Dependency Management

Aside from the release automation, the team has also been working on managing the way we handle dependencies for projects, to make our CI systems more reliable. In the past we have had issues introduced when new versions of packages were released (sometimes even our own). A breaking change to an API, or even a minor bug in a library, would cause all sorts of test jobs to fail, blocking the work of other contributors until a fix was prepared. The new system being rolled out uses a set of constraints to indicate exactly which versions of packages should be used in the test jobs. Each project still declares compatibility with a range of each of its dependency, allowing flexibility for deployers and packagers. But in our upstream test jobs, the constraints reduce the impact of new releases on our test jobs, and give us a way to verify that a new version works before adding it to the test system. Constraints are already in place for the integration tests, and the tools are there for projects to add them for unit tests as well.

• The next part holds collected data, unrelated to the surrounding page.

(** C7. A creation that is really transmitted (not a test run, the create
    verb of the type being POST or PUT) is recorded exactly once, whatever
    the status code of the response: one descriptor joins the outcomes of
    its root, action type 'new' and status code, no other list changes and
    [count] grows by one. Only then does [update_or_create] raise for an
    error status; [process_object] catches that error, logs it and ends
    normally. *)
Theorem transmission_is_recorded_once (st : OclFlexImporter.t) (obj_type : string)
    (d : obj_definition) (m : string) (r : resolved) (root : pykey) :
  registry st !! obj_type = Some d →
  create_method d = Some m →
  m = "POST" ∨ m = "PUT" →
  test_mode st = false →
  only_outcomes (import_results st) →
  to_key (OclImportResults.logging_root obj_type (res_obj_repo_url r)
            (res_obj_owner_url r)) = Ok root →
  let url := api_url_root st ++
             (if bool_decide (res_query_params r = ∅) then res_new_obj_url r
              else res_new_obj_url r ++ "?" ++ urlencode (res_query_params r)) in
  let rq := if String.eqb m "POST" then POST url (res_obj r) else PUT url (res_obj r) in
  let code := server (requests st) rq in
  let sent := update_or_create server urlencode st obj_type (res_obj_id r)
                (res_obj_owner_url r) (res_obj_repo_url r) (res_obj_url r)
                (res_new_obj_url r) false (res_obj r) (res_obj_not_allowed r)
                (res_query_params r) in
  let ended := create_or_update server urlencode st obj_type r false in
  requests sent.1 = (requests st ++ [rq])%list
  ∧ OclImportResults.count (import_results sent.1)
    = OclImportResults.count (import_results st) + 1
  ∧ OclImportResults.outcomes (import_results sent.1) root (KStr ACTION_TYPE_NEW)
      (KInt code)
    = (OclImportResults.outcomes (import_results st) root (KStr ACTION_TYPE_NEW)
         (KInt code) ++ [(m ++ " " ++ res_obj_url r)%string])%list
  ∧ (∀ root' action' status',
       (root', action', status') ≠ (root, KStr ACTION_TYPE_NEW, KInt code) →
       OclImportResults.outcomes (import_results sent.1) root' action' status'
       = OclImportResults.outcomes (import_results st) root' action' status')
  ∧ sent.2 = raise_for_status code
  ∧ ended.2 = Ok Finished
  ∧ import_results ended.1 = import_results sent.1
  ∧ requests ended.1 = requests sent.1
  ∧ (400 ≤ code < 600 →
     log ended.1 = (log sent.1 ++ [LogError (HTTPError code)])%list).
Proof.
  intros Hd Hcreate Hm Htest Hwf Hkey url rq code sent ended.
  pose proof (add_records_one (import_results st) (res_obj_url r)
                ACTION_TYPE_NEW obj_type (res_obj_repo_url r) m (res_obj_owner_url r)
                code root Hwf Hkey) as Hadd.
  cbv zeta in Hadd.
  assert (Hsent : sent =
    (set_import_results
       (write_log (write_log (write_log
          (set_requests (write_log st (LogRequest (Some m) url (res_obj r)))
             (requests st ++ [rq])%list)
          (LogStatusCode code)) LogHeaders) LogText)
       (OclImportResults.add (import_results st) (res_obj_url r) ACTION_TYPE_NEW
          obj_type (res_obj_repo_url r) m (res_obj_owner_url r) (Some code)).1,
     raise_for_status code)).
  { subst sent. unfold update_or_create. rewrite Hd, Hcreate, Htest.
    cbv zeta. cbn [api_url_root write_log]. fold url.
    assert ((if String.eqb m "POST"
             then Some (m, send server
                             (write_log st (LogRequest (Some m) url (res_obj r)))
                             (POST url (res_obj r)))
             else if String.eqb m "PUT"
             then Some (m, send server
                             (write_log st (LogRequest (Some m) url (res_obj r)))
                             (PUT url (res_obj r)))
             else None)
            = Some (m, send server
                         (write_log st (LogRequest (Some m) url (res_obj r))) rq)) as ->.
    { subst rq. by destruct Hm as [-> | ->]. }
    unfold send. cbn [requests write_log import_results set_requests]. fold code.
    destruct (OclImportResults.add (import_results st) (res_obj_url r) ACTION_TYPE_NEW
                obj_type (res_obj_repo_url r) m (res_obj_owner_url r) (Some code))
      as [ra res].
    destruct Hadd as (Hres & _). cbn [snd] in Hres. subst res. reflexivity. }
  assert (Hended : ended =
    (if (400 <=? code) && (code <? 600)
     then write_log sent.1 (LogError (HTTPError code)) else sent.1, Ok Finished)).
  { subst ended. unfold create_or_update. fold sent. rewrite Hsent.
    cbn [fst]. unfold raise_for_status.
    by destruct ((400 <=? code) && (code <? 600)). }
  destruct Hadd as (_ & Hcount & _ & Hout & Hothers & _).
  rewrite Hended, Hsent. cbn [fst snd import_results set_import_results write_log
    set_requests requests log].
  repeat split; try done.
  - by destruct ((400 <=? code) && (code <? 600)).
  - by destruct ((400 <=? code) && (code <? 600)).
  - intros Hcode.
    assert ((400 <=? code) && (code <? 600) = true) as -> by lia.
    reflexivity.
Qed.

We have a few early adopters who have set that up, and we’ll be encouraging other teams to do so during the Newton cycle.

Looking Ahead to Newton

We didn’t finish everything we set out to do in Mitaka, so some of that work will carry over to our next cycle. We need to finish the release automation by working with the Infrastructure team so that approving a release request in gerrit triggers the release and there are no more manual steps. When that work is complete we plan to expand the release automation’s use beyond projects with the release:managed tag to be used by default for all official projects. We also plan to implement translations for release notes, an important feature we had for past releases but that did not make it into this release.